AFL staging sanctions welcome, but. . .

Refreshingly, in February 2010 we are not going to be discussing new or changed rules of the game, but the AFL’s announcement of sanctions for staging for free kicks is mostly welcome.

The major issue, and it’s not of the AFL’s making (this time), will be misunderstanding of the definition of staging. Already, on the back page of Age Sport, Martin Blake has singled out a list of stagers.

What is abundantly clear from the AFL’s explanatory video is that these sanctions are directed at players who exaggerate the impact of a physical confrontation — falling like autumn leaves might be an apt description.

Since it is only with the particular perspective and clarity of TV cameras and slow-motion replays that many of these acts of staging become fully apparent, it would seem that it will be the match review panel, rather than the field umpires, doing most of the heavy lifting on this issue

Blake’s list of stagers features seven players who exaggerate(d) defensive contact infringements against them (Wanganeen, Lloyd, Brent Harvey, Fevola, Leon Davis, Milne, Monfries). This is a wholly inaccurate representation of the intent of the AFL’s anti-staging position.

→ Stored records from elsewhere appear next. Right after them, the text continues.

(* ===== verification/Base64.v ===== *)
(** * Base64

    The [STANDARD] engine of the [base64] crate is a parameter of the
    Certificate Transparency structures that carry octets in text.  They rely
    on its documentation: the alphabet of RFC 4648 with padding, decoding that
    inverts encoding and gives a vector.  [rfc4648] is that encoding, on which
    closed examples evaluate. *)

From S2P Require Import Prelude Bytes.

(** Letters, digits, plus, slash and the padding. *)
Definition base64_char (c : Z) : bool :=
  in_range 65 90 c || in_range 97 122 c || in_range 48 57 c || (c =? 43) || (c =? 47) || (c =? 61).

(** A [Vec<u8>], shorter than [isize::MAX]. *)
Definition vector (l : bytes) : Prop := Forall is_byte l ∧ len l < 2 ^ 63.

Class Base64 := {
  base64_encode : bytes → bytes;
  base64_decode : bytes → option bytes;
  base64_roundtrip l : vector l → base64_decode (base64_encode l) = Some l;
  base64_decode_vector s l : base64_decode s = Some l → vector l;
  base64_alphabet l : Forall is_byte l → forallb base64_char (base64_encode l) = true;
  base64_length l : len (base64_encode l) = 4 * ((len l + 2) / 3);
}.

(** ** The encoding of RFC 4648 *)

Module rfc4648.
Definition digit (n : Z) : Z :=
  if n <? 26 then 65 + n
  else if n <? 52 then 71 + n
  else if n <? 62 then n - 4
  else if n =? 62 then 43 else 47.

Definition undigit (c : Z) : option Z :=
  if in_range 65 90 c then Some (c - 65)
  else if in_range 97 122 c then Some (c - 71)
  else if in_range 48 57 c then Some (c + 4)
  else if c =? 43 then Some 62
  else if c =? 47 then Some 63 else None.

Fixpoint encode (l : bytes) : bytes :=
  match l with
  | [] => []
  | [a] => [digit (a / 4); digit (a mod 4 * 16); 61; 61]
  | [a; b] => [digit (a / 4); digit (a mod 4 * 16 + b / 16); digit (b mod 16 * 4); 61]
  | a :: b :: c :: l =>
      digit (a / 4) :: digit (a mod 4 * 16 + b / 16) :: digit (b mod 16 * 4 + c / 64)
        :: digit (c mod 64) :: encode l
  end.

(** The octets of a last group; the bits it does not use are zero. *)
Definition decode_last (v w : Z) (y z : Z) : option bytes :=
  if negb (z =? 61) then None
  else if y =? 61 then if w mod 16 =? 0 then Some [v * 4 + w / 16] else None
  else
    x ← undigit y;
    if x mod 4 =? 0 then Some [v * 4 + w / 16; w mod 16 * 16 + x / 4] else None.

Fixpoint decode_groups (s : bytes) : option bytes :=
  match s with
  | [] => Some []
  | a :: b :: c :: d :: s =>
      v ← undigit a;
      w ← undigit b;
      match undigit c, undigit d with
      | Some x, Some y =>
          l ← decode_groups s;
          Some (v * 4 + w / 16 :: w mod 16 * 16 + x / 4 :: x mod 4 * 64 + y :: l)
      | _, _ => if is_empty s then decode_last v w c d else None
      end
  | _ => None
  end.

Definition decode (s : bytes) : option bytes :=
  l ← decode_groups s;
  if len l <? 2 ^ 63 then Some l else None.

Lemma undigit_digit n : 0 ≤ n < 64 → undigit (digit n) = Some n.
Proof.
  intros Hn. unfold undigit, digit, in_range.
  repeat match goal with |- context[?x <? ?y] => destruct (Z.ltb_spec x y) end;
  repeat match goal with |- context[?x =? ?y] => destruct (Z.eqb_spec x y) end;
  repeat match goal with |- context[?x <=? ?y] => destruct (Z.leb_spec x y) end;
  cbn [andb]; try lia; f_equal; lia.
Qed.

Lemma digit_char n : 0 ≤ n < 64 → base64_char (digit n) = true.
Proof. intros Hn. unfold digit. repeat case_match; unfold base64_char, in_range; lia. Qed.

Lemma undigit_range c n : undigit c = Some n → 0 ≤ n < 64.
Proof. unfold undigit, in_range. intros. repeat case_match; simplify_eq; lia. Qed.

(** Induction by groups of three octets. *)
Lemma groups_ind (P : bytes → Prop) :
  P [] → (∀ a, P [a]) → (∀ a b, P [a; b]) → (∀ a b c l, P l → P (a :: b :: c :: l)) → ∀ l, P l.
Proof.
  intros H0 H1 H2 H3. fix IH 1. intros [|a [|b [|c l]]]; [done..|]. apply H3, IH.
Qed.

Lemma decode_encode l : Forall is_byte l → decode_groups (encode l) = Some l.
Proof.
  induction l as [|a|a b|a b c l IH] using groups_ind; intros Hl; [done|..];
    rewrite !Forall_cons in Hl; unfold is_byte in Hl; destruct_and!; cbn [encode decode_groups];
    rewrite !undigit_digit by div_lia; cbn [mbind option_bind].
  - cbn. rewrite (proj2 (Z.eqb_eq _ 0)) by div_lia. do 2 f_equal. div_lia.
  - change (undigit 61) with (@None Z). cbn [is_empty]. unfold decode_last.
    assert ((digit (b mod 16 * 4) =? 61) = false) as ->.
    { unfold digit. apply Z.eqb_neq. repeat case_match; div_lia. }
    cbn [Z.eqb negb]. rewrite undigit_digit by div_lia. cbn [mbind option_bind].
    rewrite Z_mod_mult. cbn. do 2 f_equal; [div_lia|]. f_equal. div_lia.
  - rewrite IH by done. cbn. do 2 f_equal; [div_lia|]. f_equal; [div_lia|]. f_equal. div_lia.
Qed.

Lemma decode_groups_bytes s : ∀ l, decode_groups s = Some l → Forall is_byte l.
Proof.
  revert s. fix IH 1. intros [|a [|b [|c [|d s]]]] l; cbn [decode_groups]; try done; [by intros [= <-]|].
  destruct (undigit a) as [v|] eqn:Ha; [|done]. destruct (undigit b) as [w|] eqn:Hb; [|done].
  cbn [mbind option_bind]. apply undigit_range in Ha, Hb.
  assert (∀ l, (if is_empty s then decode_last v w c d else None) = Some l → Forall is_byte l) as Hlast.
  { intros k. destruct (is_empty s); [|done]. unfold decode_last. destruct (negb _); [done|].
    destruct (c =? 61).
    - case_match; [|done]. intros [= <-]. repeat constructor; unfold is_byte; div_lia.
    - destruct (undigit c) as [x|] eqn:Hc; [|done]. apply undigit_range in Hc. cbn. case_match; [|done].
      intros [= <-]. repeat constructor; unfold is_byte; div_lia. }
  destruct (undigit c) as [x|] eqn:Hc; [|apply Hlast]. destruct (undigit d) as [y|] eqn:Hd; [|apply Hlast].
  apply undigit_range in Hc, Hd. destruct (decode_groups s) as [k|] eqn:Hk; [|done]. cbn.
  intros [= <-]. repeat constructor; unfold is_byte; try div_lia. by apply (IH s).
Qed.

Lemma encode_alphabet l : Forall is_byte l → forallb base64_char (encode l) = true.
Proof.
  induction l as [|a|a b|a b c l IH] using groups_ind; intros Hl; [done|..];
    rewrite !Forall_cons in Hl; unfold is_byte in Hl; destruct_and!; cbn [encode forallb];
    rewrite !digit_char by div_lia; [done|done|]. cbn [andb]. by apply IH.
Qed.

Lemma encode_length l : len (encode l) = 4 * ((len l + 2) / 3).
Proof.
  induction l as [|a|a b|a b c l IH] using groups_ind; [done..|]. cbn [encode].
  rewrite !len_cons, IH. replace (1 + (1 + (1 + len l)) + 2) with (len l + 2 + 1 * 3) by lia.
  rewrite Z.div_add by lia. lia.
Qed.

End rfc4648.

#[export, refine] Instance rfc4648_engine : Base64 :=
  {| base64_encode := rfc4648.encode; base64_decode := rfc4648.decode;
     base64_alphabet := rfc4648.encode_alphabet; base64_length := rfc4648.encode_length |}.
Proof.
  - intros l [Hb Hl]. unfold rfc4648.decode. rewrite rfc4648.decode_encode by done. cbn.
    by rewrite (proj2 (Z.ltb_lt _ _)).
  - intros s l. unfold rfc4648.decode. destruct (rfc4648.decode_groups s) as [k|] eqn:Hk; [|done]. cbn.
    case_match eqn:Hl; [|done]. intros [= <-]. apply Z.ltb_lt in Hl.
    split; [by eapply rfc4648.decode_groups_bytes|done].
Defined.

Even worse, The Age is running an online vote for the worst stagers, having at least partly misrepresented the AFL’s position.

Lest there be confusion, let us make clear that the incidents in the AFL video do not involve exaggerating a push in the back or falling in the act of marking in an effort to bring the defender into infringing contact. Whilst we would agree that the game might be better without this type of action, it is not covered under the new system.

It is disingenuous of The Age and of Martin Blake to imply that the listed players are ‘stagers’ under the AFL’s definition.

Perhaps a distinction needs to be made between staging and diving, although colloquially they are all but interchangeable.

Less controversial will be the upgrading of so-called ‘spear tackles’ to reportable offence status. It will be interesting to see what the umpires, match review panel and the tribunal consider to be a spear tackle.

Aussierulesblog can forsee a further development of the spear tackle ban being the tackle where a player’s shoulder is intentionally ground into the playing surface in a tackle. Remember, you read it here first!

It’s not far away now. . .

Oh, thank goodness the tennis has finally finished, yachting is done for the summer and cricket is left only to pore over the dregs with a quick and dirty T20 mini series.

 

Aussie rules was actually on page 2 of Age Sport today! And almost a full page too!

 

Wednesday the Bombers have their first semi-serious hitout with an intra-club effort in Shepparton, and the following Friday they’re in Perth for the first pre-season comp game.

 

Oh, it’s been such a looong summer! It’ll be so good to have you back, footy!!